1. The M32 is the largest road gateway into Bristol. This development with its ten 12m high chimneys will be visible from the M32. This diminishes the reputation of Bristol and gives a very poor impression of the city, one which will impact the economy and tourism of Bristol. The development undermines the credibility of a European Green Capital.
2. If this planning permission is granted it will create a precedent. Planning permission for other such power stations in residential areas will become more difficult to reject and such developments will become commonplace to the detriment of the city.
3. At present ten generators are proposed on just part of the site. Energy demand is growing and so there is a high likelihood that further applications are received for the installation of additional
generators to expand the generator site. This cumulative development will be more difficult to reject once the initial development has taken place.
4. Small scale energy generation is more inefficient than large scale energy generation. This is reflected in the fact that national energy generation is delivered by discrete large scale power plants rather thousands of small scale plants of the type proposed here. The small scale plant will be inefficient and therefore unsustainable and therefore contrary to sustainability policies within the Local Development Plan.
5. This development will be contrary to Local Development Plan Policy DM26 (Local Character and Distinctiveness): The people of St Werburghs have a very strong green ethic, demonstrated in
projects and festivals held here, and measured directly in the ballot box by the election of green councillors. This green ethic is unlike any neighbourhood in Bristol and power station in this area diminishes this character.
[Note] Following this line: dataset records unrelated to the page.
Lemma fs_serve_records r w :
  (∀ u x, users w !! u = Some x → lease_record x) →
  ∀ u x, users (serve r w).2 !! u = Some x → lease_record x.
Proof.
  intros Hall. destruct r as [uid nq now|uid|now n pass days|now n p days
                             |a args nf ng|a args|a args|uid]; simpl.
  - run_state. destruct (start uid nq now w) as [st w'] eqn:E. simpl.
    pose proof (fs_start_db uid nq now w) as [_ Hus]. rewrite E in Hus.
    simpl in Hus. rewrite Hus. destruct (users w !! uid) eqn:Hu; [done|].
    apply records_insert; [done|apply lease_record_new_user].
  - unfold check_user_permission. run_state.
    destruct (add_or_get_user uid w) as [st w'] eqn:E. simpl.
    pose proof (fs_add_or_get_user_db uid w) as [_ Hus]. rewrite E in Hus.
    simpl in Hus. rewrite Hus. destruct (users w !! uid) eqn:Hu; [done|].
    apply records_insert; [done|apply lease_record_new_user].
  - unfold add_credential_to_pool, get_credential, credentials_set, emit.
    run_state. by destruct (credentials w !! n).
  - unfold edit_credential_in_pool, get_credential, credentials_update.
    run_state. destruct (credentials w !! n) as [c|] eqn:Hn; simpl; [|done].
    by rewrite Hn.
  - destruct a; [|done].
    destruct args as [|[u|] [|[d|] [|? ?]]]; try done.
    destruct (users w !! u) as [r|] eqn:Hu.
    + destruct (get_available_credential nf d w).1 as [c|] eqn:E.
      * rewrite (fs_permit_granted u d nf ng w c) by done. simpl.
        rewrite alter_alter_eq. apply records_alter; [done|].
        intros r0 _. apply lease_record_of_grant.
      * by rewrite fs_permit_out_of_stock.
    + by rewrite fs_permit_no_user.
  - unfold restrict_bot_use. destruct a; simpl; [|done].
    destruct args as [|[u|] ?]; simpl; try done.
    unfold get_user. run_state.
    destruct (users w !! u) as [r|] eqn:Hu; [|done].
    rewrite fs_revoke_user_access. unfold emit. run_state.
    apply records_alter; [done|]. intros r0 Hr0.
    apply lease_record_of_revoke. by apply (Hall u).
  - destruct a; [|done].
    destruct args as [|[u|] ?]; try done.
    destruct (held_username (users w !! u)) as [n|] eqn:Hh.
    + apply held_username_Some in Hh as (r & Hr & Ha & Hne).
      rewrite (fs_free_credential_freed _ _ _ _ _ Hr Ha Hne). simpl.
      rewrite alter_insert_eq.
      apply records_insert; [done|apply lease_record_of_reclaim].
    + by rewrite fs_free_credential_nothing.
  - destruct (held_username (users w !! uid)) as [n|] eqn:Hh.
    + apply held_username_Some in Hh as (r & Hr & Ha & Hne).
      rewrite (fs_cleanup_freed _ _ _ _ Hr Ha Hne). simpl.
      rewrite alter_insert_eq.
      apply records_insert; [done|apply lease_record_of_reclaim].
    + rewrite fs_cleanup_nothing by done. simpl.
      apply records_alter; [done|]. intros r0 Hr0.
      apply lease_record_of_revoke. by apply (Hall uid).
Qed.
6. Whilst the development states that plant will run on average for only 83minutes a day this figure is misleading. Peak run times will be considerable higher than the average. Secondly the run time will increase year on year as electricity demand increases. This plant is likely to be in service for many years and it is conceivable the plant could run for many hours each day in years to come. This will increase the noise and pollution within the area.
7. The plant will be burn large quantities of gas. Currently all the bulk gas storage plant near St.Werburghs is on the north side of the railway and separated from the residential area by a high
railway embankment. This embankment gives protection to the residential area should an explosion occur. This development will bring bulk quantities of gas onto the residential side and expose St.Werburghs to the risk of explosion.
8. Finally the development is within the Air Quality Management Area. The proposed development will emit significant amounts of polluting gases and will be contrary to Local Development Plan Policy DM33.